**EXERCISE OBJECTIVE:** Give back exactly the stretch of data below from the line holding "amount) => placeBid a name amount" through the line holding "if negb (String.eqb", both ends included, and leave the remaining lines out.

**RECORDS FOR THIS EXERCISE:**
Lemma dispatched_program :
  dispatched (Info "Starting event ingestion..." :: body
              ++ [Shutdown; Info "Event ingestion completed"])
  = map (fun i => map event (indices i)) starts.
Proof.
  cbn [dispatched]. rewrite dispatched_app. cbn [dispatched].
  rewrite app_nil_r. unfold body.
  induction starts as [|i l IH]; [reflexivity|].
  cbn [flat_map app dispatched map]. now rewrite IH.
Qed.

(** The fuel of [range3] is enough: the loop stops on [i >= stop],
    after [ceil((stop - i) / step)] values. *)
Lemma range_up_eq (fuel : nat) (i : Z) :
  N - i <= Z.of_nat fuel ->
  Py.range_up fuel i N B
  = map (fun k => i + Z.of_nat k * B) (seq 0 (Z.to_nat ((N - i + B - 1) / B))).
Proof.
  revert i. induction fuel as [|fuel IH]; intros i Hfuel.
  - rewrite range_up_stop by lia.
    assert ((N - i + B - 1) / B < 1) by (apply Z.div_lt_upper_bound; lia).
    replace (Z.to_nat ((N - i + B - 1) / B)) with 0%nat by lia. reflexivity.
  - destruct (Z.lt_ge_cases i N) as [Hlt | Hge].
    + rewrite range_up_go by assumption. rewrite IH by lia.
      replace (N - i + B - 1) with ((N - (i + B) + B - 1) + 1 * B) by lia.
      rewrite Z.div_add by lia.
      assert (0 <= (N - (i + B) + B - 1) / B) by (apply Z.div_pos; lia).
      replace (Z.to_nat ((N - (i + B) + B - 1) / B + 1))
        with (S (Z.to_nat ((N - (i + B) + B - 1) / B))) by lia.
      cbn [seq map]. rewrite <- seq_shift, map_map.
      f_equal; [lia|]. apply map_ext. intros k. lia.
    + rewrite range_up_stop by lia.
      assert ((N - i + B - 1) / B < 1) by (apply Z.div_lt_upper_bound; lia).
      replace (Z.to_nat ((N - i + B - 1) / B)) with 0%nat by lia. reflexivity.
Qed.

Lemma starts_eq :
  starts = map (fun k => Z.of_nat k * B) (seq 0 (Z.to_nat ((N + B - 1) / B))).
Proof.
  unfold starts. rewrite range_up_eq by lia.
  rewrite Z.sub_0_r. apply map_ext. intros k. lia.
Qed.

(** The batches, one after the other, are the indices from [i] on. *)
Lemma concat_indices (fuel : nat) (i : Z) :
  i <= N -> N - i <= Z.of_nat fuel ->
  List.concat (map indices (Py.range_up fuel i N B)) = Py.range i N.
Proof.
  revert i. induction fuel as [|fuel IH]; intros i Hi Hfuel.
  - replace i with N by lia. cbn [Py.range_up map List.concat].
    unfold Py.range. now rewrite range_up_stop by lia.
  - destruct (Z.lt_ge_cases i N) as [Hlt | Hge].
    + rewrite range_up_go by assumption. cbn [map List.concat]. unfold indices at 1.
      destruct (Z.le_gt_cases (i + B) N) as [Hfull | Hlast].
      * rewrite Z.min_l by assumption. rewrite IH by lia.
        apply range_app. lia.
      * rewrite Z.min_r by lia. rewrite range_up_stop by lia.
        apply app_nil_r.
    + replace i with N by lia. rewrite range_up_stop by lia.
      unfold Py.range. rewrite range_up_stop by lia. reflexivity.
Qed.

(** The number of batches is the ceiling of [N / B]. *)
Lemma ceiling :
  0 < N ->
  let n := (N + B - 1) / B in
  0 < n /\ B * (n - 1) < N <= B * n
  /\ N - B * (n - 1) = (if N mod B =? 0 then B else N mod B).
Proof.
  intros HN n.
  pose proof (Z.div_mod (N + B - 1) B ltac:(lia)) as Hdiv.
  pose proof (Z.mod_pos_bound (N + B - 1) B B_positive) as Hmod.
  fold n in Hdiv.
  assert (Hn : 0 < n) by (apply Z.div_str_pos; lia).
  split; [exact Hn|]. split; [lia|].
  pose proof (Z.div_mod N B ltac:(lia)) as HdivN.
  pose proof (Z.mod_pos_bound N B B_positive) as HmodN.
  destruct (Z.eqb_spec (N mod B) 0) as [Hzero | Hnonzero].
  - assert (n = N / B) by nia. nia.
  - assert (n = N / B + 1) by nia. nia.
Qed.

Lemma indices_length (k : Z) :
  0 <= k -> k * B < N ->
  Py.len (indices (k * B))
  = (if k + 1 <? (N + B - 1) / B then B else N - k * B)
  /\ Py.len (indices (k * B)) <= B.
Proof.
  intros Hk HkN. unfold indices.
  rewrite range_length by lia.
  pose proof (ceiling ltac:(nia)) as (Hn & Hceil & _). cbv zeta in Hceil.
  destruct (Z.ltb_spec (k + 1) ((N + B - 1) / B)) as [Hfull | Hlast].
  - assert (k * B + B <= N) by nia. lia.
  - assert (N <= k * B + B) by nia. lia.
Qed.

End Batches.

(** A sample source of identifiers. *)
Definition numbered : Z -> string := fun j => "uuid-" +:+ Py.str_int j.
(** [handleBid], lines 65-101: the part that runs with the lock held. *)
Definition placeBid (a : Auction) (name : string) (amount : float64) : outcome :=
  if String.eqb (status a) "ended" then
    {| st := a; resp := Some (json_ok ended_body);
       logs := [LogFailEnded name amount] |}
  else
    let a := register name a in
    if int_of_float64 amount <=? highestBid a then
      {| st := a; resp := Some (json_ok fail_body);
         logs := [LogFailTooLow name amount (highestBid a)] |}
    else
      let a := set_highestBid (int_of_float64 amount) a in
      let a := set_highestBidder name a in
      let a := set_bidder name (int_of_float64 amount) a in
      {| st := a; resp := Some (json_ok success_body);
         logs := [LogBidSuccess name (int_of_float64 amount)] |}.

Definition handleBid (a : Auction) (r : request) : outcome :=
  match parseBid r with
  | inl (rsp, l) => {| st := a; resp := Some rsp; logs := l |}
  | inr (name, amount) => placeBid a name amount
  end.

(** [int(d.Seconds())] for a duration of whole seconds such as the
    configured one. *)
Definition seconds (d : Z) : Z := Z.quot d Second.

(** [handleQuery]; [elapsed] is the clock reading
    [int(time.Since(auction.startTime).Seconds())]. *)
Definition handleQuery (a : Auction) (m : string) (elapsed : Z) : outcome :=
  if negb (String.eqb m "GET") then
    {| st := a; resp := Some (http_Error "Invalid method" StatusMethodNotAllowed);
       logs := [] |}
  else
    let response : gmap string any :=
      <[ "time_remaining" := AInt (seconds (duration a) - elapsed) ]>
      (<[ "highest_bidder" := AString (highestBidder a) ]>
      (<[ "highest_bid" := AInt (highestBid a) ]>
      {[ "status" := AString (status a) ]})) in
    let response :=
      if String.eqb (status a) "ended"
      then <[ "winner" := AString (highestBidder a) ]> response
      else response in
    {| st := a;
       resp := Some {| code := StatusOK; payload := JsonValues response |};
       logs := [LogQuerySuccess (status a) (highestBid a) (highestBidder a)] |}.

(** [endAuction] once its sleep is over: the body run with the lock held. *)
Definition endAuction (a : Auction) : outcome :=
  let a := set_status "ended" a in
  {| st := a; resp := None;
     logs := [LogAuctionEnded (highestBidder a) (highestBid a)] |}.

(** The operations that can reach the auction of one replica. *)
Inductive event : Type :=
  | EBid (r : request)
  | EQuery (m : string) (elapsed : Z)
  | EEnd.

Definition step (a : Auction) (e : event) : outcome :=
  match e with
  | EBid r => handleBid a r
  | EQuery m elapsed => handleQuery a m elapsed
  | EEnd => endAuction a
  end.

(** A run: the events in lock-acquisition order, each with its outcome. *)
Fixpoint run (a : Auction) (es : list event) : list (event * outcome) :=
  match es with
  | [] => []
  | e :: es => let o := step a e in (e, o) :: run (st o) es
  end.

Definition final (a : Auction) (es : list event) : Auction :=
  foldl (fun a e => st (step a e)) a es.

Definition is_success (o : outcome) : bool :=
  match resp o with
  | Some {| code := _; payload := JsonStrings m |} =>
      bool_decide (m !! "outcome" = Some "success")
  | _ => false
  end.

Definition is_rejected (o : outcome) : bool :=
  match resp o with
  | Some {| code := _; payload := JsonStrings m |} =>
      bool_decide (m !! "outcome" = Some "fail")
  | _ => false
  end.

Definition is_ended (o : outcome) : bool :=
  match resp o with
  | Some {| code := _; payload := JsonStrings m |} =>
      bool_decide (m !! "outcome" = Some "auction ended")
  | _ => false
  end.

(** A well-formed bid as the coordinator sends it. *)
Definition bid_request (name : string) (amount : float64) : request :=
  {| method := "POST";
     decoded := Some (<[ "amount" := AFloat64 amount ]> {[ "name" := AString name ]}) |}.

(** The bid a step accepted, if it did: the bidder and the stored amount. *)
Definition accepted_bid (eo : event * outcome) : option (string * Z) :=
  match eo.1 with
  | EBid r =>
      match parseBid r with
      | inr (name, amount) =>
          if is_success eo.2 then Some (name, int_of_float64 amount) else None
      | inl _ => None
      end
  | _ => None
  end.

(** The accepted bids of a run, oldest first. *)
Definition accepted (h : list (event * outcome)) : list (string * Z) :=
  omap accepted_bid h.

(** The amount of the most recent accepted bid of [id]. *)
Fixpoint last_accepted (id : string) (l : list (string * Z)) : option Z :=
  match l with
  | [] => None
  | (name, v) :: l =>
      match last_accepted id l with
      | Some x => Some x
      | None => if String.eqb name id then Some v else None
      end
  end.

(** A sequence of well-formed bids served one after the other. *)
Fixpoint placeBids (a : Auction) (bids : list (string * float64)) : list outcome :=
  match bids with
  | [] => []
  | (name, amount) :: bids =>
      let o := placeBid a name amount in o :: placeBids (st o) bids
  end.

Definition after_bids (a : Auction) (bids : list (string * float64)) : Auction :=
  foldl (fun a b => st (placeBid a b.1 b.2)) a bids.

Definition amounts (bids : list (string * float64)) : list Z :=
  map (fun b => int_of_float64 b.2) bids.
(** X16.  [Buzzer()] and [BuzzMeter()] return an instance without any attribute
    (their [__init__] does not call that of [Device]: no rate, no delay, no
    [cal_time]), and [refresh()] on such an instance raises [TypeError]. *)
Theorem stub_devices_hold_nothing s :
  outcome (invoke new_Buzzer) s = inr (VRef (length (heap s))) /\
  (forall n, attr (final (invoke new_Buzzer) s) (length (heap s)) n = None) /\
  outcome (invoke (refresh (length (heap s)))) (final (invoke new_Buzzer) s)
    = inl TypeError /\
  outcome (invoke new_BuzzMeter) s = inr (VRef (length (heap s))) /\
  (forall n, attr (final (invoke new_BuzzMeter) s) (length (heap s)) n = None) /\
  outcome (invoke (refresh (length (heap s)))) (final (invoke new_BuzzMeter) s)
    = inl TypeError.
Proof.
  unfold outcome, final. rewrite run_new_Buzzer, run_new_BuzzMeter. cbn [fst snd].
  split; [done|]. split; [intros n; heap_done|]. split.
  { assert (H : exists s', invoke (refresh (length (heap s))) (allocate Buzzer s)
                           = (inl TypeError, s')) by (eexists; run).
    by destruct H as [s' ->]. }
  split; [done|]. split; [intros n; heap_done|].
  assert (H : exists s', invoke (refresh (length (heap s))) (allocate BuzzMeter s)
                         = (inl TypeError, s')) by (eexists; run).
  by destruct H as [s' ->].
Qed.

(** ** What a call can change *)

Lemma lookup_fresh_ne s l o : heap s !! l = Some o -> length (heap s) <> l.
Proof. intros H. apply lookup_lt_Some in H. lia. Qed.

#[global] Instance kept_stable l o : Stable (kept l o) (fun _ => False).
Proof.
  split; unfold kept.
  - done.
  - done.
  - intros c s H. unfold allocate, with_heap; cbn [heap].
    rewrite lookup_app_l; [done | by eapply lookup_lt_Some].
  - done.
Qed.

Lemma kept_setattr l o self n v :
  self <> l -> preserves (kept l o) (setattr self n v).
Proof.
  intros Hne s Hs. unfold final, setattr, kept in *.
  destruct (heap s !! self); cbn [snd]; [|done].
  by rewrite lookup_store_ne.
Qed.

**ANSWER FOR THIS EXERCISE:**
  | inr (name, amount) => placeBid a name amount
  end.

(** [int(d.Seconds())] for a duration of whole seconds such as the
    configured one. *)
Definition seconds (d : Z) : Z := Z.quot d Second.

(** [handleQuery]; [elapsed] is the clock reading
    [int(time.Since(auction.startTime).Seconds())]. *)
Definition handleQuery (a : Auction) (m : string) (elapsed : Z) : outcome :=
  if negb (String.eqb m "GET") then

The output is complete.